- [REQUIRED ACTION] Here is a block of records. Copy every line in it that includes "writes".

───── RECORD EXCERPTS ─────

(* ===== verification/VmAlloc.v ===== *)
(** * The page allocator

    The free list that [kalloc.c] threads through the free pages, related to
    an abstract list of pages; no page is ever handed out twice. *)

From S2P Require Import Prelude Bytes Core StringLib Cons Vm.

(** ** Words in memory *)

Lemma store32_bytes m a w b :
  store32 m a w b = if (a <=? b) && (b <? a + 4) then u8 (Z.shiftr w (8 * (b - a))) else m b.
Proof. apply store32_spec. Qed.

Lemma load32_ext m m' a : (forall b, a <= b < a + 4 -> m' b = m b) -> load32 m' a = load32 m a.
Proof. intros H. unfold load32. by rewrite !H by lia. Qed.

Lemma le_dec4 w : 0 <= w < 4294967296 ->
  le_dec [u8 w; u8 (Z.shiftr w 8); u8 (Z.shiftr w 16); u8 (Z.shiftr w 24)] = w.
Proof.
  intros Hw. rewrite !Z.shiftr_div_pow2 by lia.
  change (2 ^ 8) with 256. change (2 ^ 16) with (256 * 256). change (2 ^ 24) with (256 * 256 * 256).
  rewrite <- !Z.div_div by lia. unfold u8. cbn [le_dec].
  set (w1 := w / 256). set (w2 := w1 / 256). set (w3 := w2 / 256).
  pose proof (Z.div_mod w 256). pose proof (Z.div_mod w1 256). pose proof (Z.div_mod w2 256).
  fold w1 in H. fold w2 in H0. fold w3 in H1.
  assert (0 <= w3 < 256).
  { unfold w3, w2, w1. rewrite !Z.div_div by lia. split; [apply Z.div_pos; lia|apply Z.div_lt_upper_bound; lia]. }
  rewrite (Z.mod_small w3) by done. lia.
Qed.

Lemma load32_store32 m a w : 0 <= w < 4294967296 -> load32 (store32 m a w) a = w.
Proof.
  intros Hw. unfold load32. rewrite !store32_bytes.
  rewrite !(proj2 (Z.leb_le _ _)), !(proj2 (Z.ltb_lt _ _)) by lia. cbn [andb].
  replace (8 * (a - a)) with 0 by lia. replace (8 * (a + 1 - a)) with 8 by lia.
  replace (8 * (a + 2 - a)) with 16 by lia. replace (8 * (a + 3 - a)) with 24 by lia.
  rewrite Z.shiftr_0_r. by apply le_dec4.
Qed.

Lemma load32_store32_ne m a w b : a + 4 <= b \/ b + 4 <= a -> load32 (store32 m a w) b = load32 m b.
Proof.
  intros Hd. apply load32_ext. intros c Hc. rewrite store32_bytes.
  destruct (Z.leb_spec a c), (Z.ltb_spec c (a + 4)); cbn; (done || lia).
Qed.

Lemma memset_out m v c n a : 0 <= n -> a < v \/ v + n <= a -> memset m v c n a = m a.
Proof.
  intros Hn Ha. rewrite memset_spec by done. destruct (Z.leb_spec v a), (Z.ltb_spec a (v + n)); cbn; (done || lia).
Qed.

Section alloc.
Context `{KS : KSyms}.

Record page_ok (v : Z) : Prop := {
  pg_align : v mod PGSIZE = 0;
  pg_end : sym_end <= v;
  pg_base : KERNBASE < v;
  pg_top : v - KERNBASE < PHYSTOP }.

Definition in_page (v a : Z) : Prop := v <= a < v + PGSIZE.

Lemma page_disjoint v w a : v mod PGSIZE = 0 -> w mod PGSIZE = 0 -> v <> w -> in_page v a -> ~ in_page w a.
Proof.
  unfold in_page, PGSIZE. intros Hv Hw Hne Ha Hb. pose proof (Z.div_mod v 4096). pose proof (Z.div_mod w 4096). lia.
Qed.

Lemma page_word32 v : page_ok v -> 0 <= v < 4294967296.
Proof. intros [H1 H2 H3 H4]. unfold KERNBASE, PHYSTOP in *. lia. Qed.

(** The list in memory from pointer [p]. *)
Fixpoint flist (m : mem) (p : Z) (l : list Z) : Prop :=
  match l with
  | [] => p = 0
  | v :: l' => p = v /\ flist m (load32 m v) l'
  end.

Lemma flist_ext m m' p l :
  (forall v a, v ∈ l -> v <= a < v + 4 -> m' a = m a) -> flist m p l -> flist m' p l.
Proof.
  revert p. induction l as [|v l IH]; intros p Hext; cbn [flist]; [done|]. intros [-> Hl]. split; [done|].
  rewrite (load32_ext m m') by (intros b Hb; apply (Hext v); [left|done]).
  apply IH; [|done]. intros w a Hw. apply Hext. by right.
Qed.

Record kmem_ok (s : vst) (l : list Z) : Prop := {
  km_list : flist (kmemory s) (freelist s) l;
  km_nodup : NoDup l;
  km_pages : Forall page_ok l }.

Definition no_kmem (s : vst) : Prop := LkKmem ∉ held (vcore s).

Lemma set_vcore_id s : set_vcore (vcore s) s = s.
Proof. by destruct s. Qed.

Lemma relock s c : vcore s = set_held (LkKmem :: held c) c ->
  set_vcore (set_held (remove1 LkKmem (held (vcore s))) (vcore s)) s = set_vcore c s.
Proof. intros ->. cbn. rewrite decide_True by done. by destruct c. Qed.

(** The lock around a critical section that does not touch the core. *)
Lemma wp_kmem_locked {A} (m : M vst A) (Q : A -> vst -> Prop) s :
  no_kmem s ->
  (forall c, wp m (fun a s' => vcore s' = c /\ use_lock s' = use_lock s /\ Q a (set_vcore (vcore s) s')) (set_vcore c s)) ->
  wp (kmem_lock ;; r ← m; kmem_unlock ;; mret r) Q s.
Proof.
  intros Hn Hm. unfold kmem_lock, kmem_unlock. wp_simpl. destruct (Z.eqb_spec (use_lock s) 0) as [E|E]; cbn [negb].
  - wp_simpl. specialize (Hm (vcore s)). rewrite set_vcore_id in Hm. eapply wp_mono; [exact Hm|].
    intros a s' (Hc & Hu & HQ). wp_simpl. rewrite Hu, E. cbn. wp_simpl. rewrite <- Hc, set_vcore_id in HQ. exact HQ.
  - wp_simpl. apply wp_acquire; [done|]. wp_simpl. eapply wp_mono; [apply Hm|].
    intros a s' (Hc & Hu & HQ). wp_simpl. rewrite Hu. rewrite (proj2 (Z.eqb_neq _ _) E). cbn [negb]. wp_simpl.
    cbn [lget v_core lset]. apply wp_release; [rewrite Hc; left|]. by rewrite (relock _ (vcore s)).
Qed.

Lemma wp_kalloc s l (Q : Z -> vst -> Prop) :
  no_kmem s -> kmem_ok s l ->
  match l with
  | [] => Q 0 s
  | v :: l' => forall s', s' = set_freelist (load32 (kmemory s) v) s -> kmem_ok s' l' -> Q v s'
  end -> wp kalloc Q s.
Proof.
  intros Hn [Hl Hnd Hp] HQ. unfold kalloc.
  assert (wp (kmem_lock ;; r ← (r ← gets freelist;
      (if negb (r =? 0) then n ← rd32 r; modify (set_freelist n) else skip) ;; mret r);
      kmem_unlock ;; mret r) Q s) as Hw.
  { apply wp_kmem_locked; [done|]. intros c. unfold rd32. wp_simpl. cbn [freelist set_vcore].
    destruct l as [|v l].
    - cbn in Hl. rewrite Hl. cbn [Z.eqb negb]. wp_simpl. split_and!; [done|done|]. cbn. by destruct s.
    - destruct Hl as [-> Hl]. apply Forall_cons in Hp as [Hv Hp]. apply NoDup_cons in Hnd as [_ Hnd].
      pose proof (page_word32 _ Hv). pose proof (pg_base _ Hv). unfold KERNBASE in *.
      destruct (Z.eqb_spec v 0); [lia|]. cbn [negb]. wp_simpl. split_and!; [done|done|].
      apply HQ; [by destruct s|]. by split. }
  revert Hw. wp_simpl. intros Hw. eapply wp_mono; [exact Hw|]. intros [] s1. wp_simpl.
  destruct (negb (freelist s1 =? 0)); by wp_simpl.
Qed.

(** The memory after freeing page [v]. *)
Definition freed_mem (m : mem) (v fl : Z) : mem := store32 (memset m v 1 PGSIZE) v fl.

Lemma freed_mem_out m v fl a : ~ in_page v a -> freed_mem m v fl a = m a.
Proof.
  unfold in_page, PGSIZE. intros Ha. unfold freed_mem. rewrite store32_bytes.
  destruct (Z.leb_spec v a), (Z.ltb_spec a (v + 4)); cbn [andb]; try lia; apply memset_out; unfold PGSIZE; lia.
Qed.

Lemma head_word m p l : flist m p l -> Forall page_ok l -> 0 <= p < 4294967296.
Proof. destruct l as [|v l]; cbn; [lia|]. intros [-> _] [Hv _]%Forall_cons. by apply page_word32. Qed.

Lemma wp_kfree s l v (Q : unit -> vst -> Prop) :
  no_kmem s -> kmem_ok s l -> page_ok v -> v ∉ l ->
  (forall s', s' = set_freelist v (set_kmemory (freed_mem (kmemory s) v (freelist s)) s) ->
     kmem_ok s' (v :: l) -> Q tt s') ->
  wp (kfree v) Q s.
Proof.
  intros Hn [Hl Hnd Hp] Hv Hvl HQ. unfold kfree.
  pose proof Hv as [V1 V2 V3 V4]. pose proof (page_word32 _ Hv) as Hw.
  assert (V2P v = v - KERNBASE) as -> by (unfold V2P; apply u32_id; unfold KERNBASE in *; lia).
  rewrite V1. cbn [Z.eqb negb orb]. destruct (Z.ltb_spec v sym_end); [lia|].
  destruct (Z.leb_spec PHYSTOP (v - KERNBASE)); [lia|]. cbn [orb]. unfold upd_mem at 1. rewrite wp_bind, wp_modify.
  set (s1 := set_kmemory (memset (kmemory s) v 1 PGSIZE) s).
  assert (wp (kmem_lock ;; r ← (s ← get; wr32 v (freelist s) ;; modify (set_freelist v)); kmem_unlock ;; mret r) Q s1) as Hwp.
  { apply wp_kmem_locked; [done|]. intros c. unfold wr32, upd_mem. wp_simpl. split_and!; [done|done|].
    match goal with |- Q tt ?x =>
      assert (x = set_freelist v (set_kmemory (freed_mem (kmemory s) v (freelist s)) s)) as -> by (by destruct s)
    end. apply HQ; [done|]. split; cbn [kmemory freelist set_freelist set_kmemory flist]; [|by apply NoDup_cons|by constructor].
    split; [done|]. unfold freed_mem.
    rewrite load32_store32 by (by eapply head_word).
    eapply flist_ext; [|exact Hl]. intros w a Hw' Ha. apply freed_mem_out.
    intros Hin. eapply (page_disjoint v w a); [done| |congruence|done|unfold in_page, PGSIZE; lia].
    apply list_elem_of_lookup in Hw' as [i Hi]. by eapply (Forall_lookup_1 _ _ _ _ Hp). }
  revert Hwp. rewrite !wp_bind. intros Hwp. eapply wp_mono; [exact Hwp|]. intros [] s2.
  unfold wr32, upd_mem, kmem_unlock. wp_simpl. destruct (negb _); wp_simpl; [|done].
  intros H2. eapply wp_mono; [exact H2|]. by intros [] c.
Qed.

Lemma kfree_bad s v :
  v mod PGSIZE <> 0 \/ v < sym_end \/ PHYSTOP <= V2P v -> kfree v s = Panic "kfree".
Proof.
  intros Hb. unfold kfree. destruct (Z.eqb_spec (v mod PGSIZE) 0), (Z.ltb_spec v sym_end),
    (Z.leb_spec PHYSTOP (V2P v)); cbn; (done || lia).
Qed.

(** ** Pages in use

    A history of calls: [owned] lists the pages handed out and not returned. *)

Inductive astep : vst * list Z -> vst * list Z -> Prop :=
| AAlloc s s' v owned : kalloc s = Ok v s' -> v <> 0 -> astep (s, owned) (s', v :: owned)
| ANone s s' owned : kalloc s = Ok 0 s' -> astep (s, owned) (s', owned)
| AFree s s' v owned1 owned2 :
    kfree v s = Ok tt s' -> astep (s, owned1 ++ v :: owned2) (s', owned1 ++ owned2)
| AUse s owned f :
    (* the client writes pages it owns *)
    (forall a, (forall v, v ∈ owned -> ~ in_page v a) -> f (kmemory s) a = kmemory s a) ->
    astep (s, owned) (set_kmemory (f (kmemory s)) s, owned).

Record ainv (pages : list Z) (p : vst * list Z) : Prop := {
  ai_lock : no_kmem p.1;
  ai_split : exists l, kmem_ok p.1 l /\ p.2 ++ l ≡ₚ pages }.

Lemma ainv_step pages p q :
  NoDup pages -> Forall page_ok pages -> astep p q -> ainv pages p -> ainv pages q.
Proof.
  intros Hnd Hpg Hs [Hn (l & Hk & Hp)].
  destruct Hs as [s s' v owned E Hv|s s' owned E|s s' v o1 o2 E|s owned f Hf]; cbn [fst snd] in *.
  - assert (wp kalloc (fun r t => r = v -> ainv pages (t, r :: owned)) s) as Hw.
    { apply (wp_kalloc s l); [done..|]. destruct l as [|w l]; [by intros <-|].
      intros t -> Hk' _. split; [done|]. exists l. split; [done|]. cbn. rewrite <- Hp. apply Permutation_middle. }
    unfold wp in Hw. rewrite E in Hw. by apply Hw.
  - assert (wp kalloc (fun r t => r = 0 -> t = s) s) as Hw.
    { apply (wp_kalloc s l); [done..|]. destruct l as [|w l]; [done|]. intros t -> _ ->.
      pose proof (km_pages _ _ Hk) as [Hw _]%Forall_cons. pose proof (pg_base _ Hw). unfold KERNBASE in *. lia. }
    unfold wp in Hw. rewrite E in Hw. rewrite Hw by done. split; [done|]. by exists l.
  - assert (v ∈ pages) as Hin by (rewrite <- Hp; set_solver).
    assert (page_ok v) as Hv by (by eapply Forall_forall).
    assert (NoDup ((o1 ++ v :: o2) ++ l)) as Hnd' by (by rewrite Hp).
    assert (v ∉ l) as Hvl.
    { rewrite <- (assoc_L (++)) in Hnd'. apply NoDup_app in Hnd' as (_ & _ & Hnd').
      cbn in Hnd'. apply NoDup_cons in Hnd'. set_solver. }
    assert (wp (kfree v) (fun _ t => ainv pages (t, o1 ++ o2)) s) as Hw.
    { apply (wp_kfree s l); [done..|]. intros t -> Hk'. split; [done|]. exists (v :: l). split; [done|].
      cbn [fst snd]. by rewrite <- Hp, <- (Permutation_middle (o1 ++ o2) l v), <- (Permutation_middle o1 o2 v). }
    unfold wp in Hw. by rewrite E in Hw.
  - split; [done|]. exists l. split; [|done]. destruct Hk as [K1 K2 K3]. split; [|done|done]. cbn.
    eapply flist_ext; [|exact K1]. intros w a Hw Ha. apply Hf. intros v Hv Hin.
    assert (NoDup (owned ++ l)) as Hnd' by (by rewrite Hp). apply NoDup_app in Hnd' as (_ & Hd & _).
    rewrite Forall_forall in Hpg. eapply (page_disjoint v w a); [| |intros ->; by apply (Hd w)|done|unfold in_page, PGSIZE; lia].
    + apply Hpg. rewrite <- Hp. set_solver.
    + apply Hpg. rewrite <- Hp. set_solver.
Qed.

(** C22.  The page allocator never hands out a page twice: from a free list of
    distinct pages, through any sequence of [kalloc], [kfree] of pages handed
    out, and arbitrary writes by the owners to their pages, the pages in use
    and those on the list threaded through free memory together are always
    exactly the initial pages, each once. *)
Theorem kalloc_pages_disjoint s0 s l owned :
  no_kmem s0 -> kmem_ok s0 l -> rtc astep (s0, []) (s, owned) ->
  exists l', kmem_ok s l' /\ owned ++ l' ≡ₚ l /\ NoDup (owned ++ l').
Proof.
  intros Hn Hk Hr. assert (ainv l (s0, [])) as Hi by (split; [done|]; by exists l).
  remember (s0, []) as p eqn:Ep. clear Ep. remember (s, owned) as q eqn:Eq. revert s owned Eq.
  assert (ainv l q) as Hq.
  { clear -Hr Hi Hk. induction Hr as [|x y z Hs Hr IH]; [done|]. apply IH.
    eapply ainv_step; [apply Hk|apply Hk|done|done]. }
  intros s owned ->. destruct Hq as [_ (l' & H1 & H2)]. cbn in *. exists l'. split_and!; [done..|].
  rewrite H2. apply Hk.
Qed.
End alloc.

#[local] Instance demo_syms : KSyms := 
  {| sym_end := 2148532224; sym_data := 2148536320; sym_forkret := 2148532300; sym_trapret := 2148532400 |}.

(** Two pages, the first pointing to the second. *)
Definition demo_pages : vst :=
  mkV (mkCore [] None [] 1 None ∅ 0 0 0) demo_cons 1 2149580800
    (store32 (store32 (fun _ => 0) 2149580800 2149584896) 2149584896 0).

Lemma demo_pages_ok : kmem_ok demo_pages [2149580800; 2149584896].
Proof.
  split.
  - vm_compute. done.
  - apply NoDup_cons; split; [intros ?%list_elem_of_singleton; lia|apply NoDup_singleton].
  - repeat constructor; cbn; unfold PGSIZE, KERNBASE, PHYSTOP; (done || lia).
Qed.

Lemma kalloc_pages_disjoint_witness :
  exists l', kmem_ok (set_freelist 2149584896 demo_pages) l' /\
    [2149580800] ++ l' ≡ₚ [2149580800; 2149584896] /\ NoDup ([2149580800] ++ l').
Proof.
  apply (kalloc_pages_disjoint demo_pages); [apply not_elem_of_nil|apply demo_pages_ok|].
  apply rtc_once. apply AAlloc; [vm_compute; reflexivity|lia].
Defined.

─────

- [WRITTEN RESPONSE]
    (* the client writes pages it owns *)
    out, and arbitrary writes by the owners to their pages, the pages in use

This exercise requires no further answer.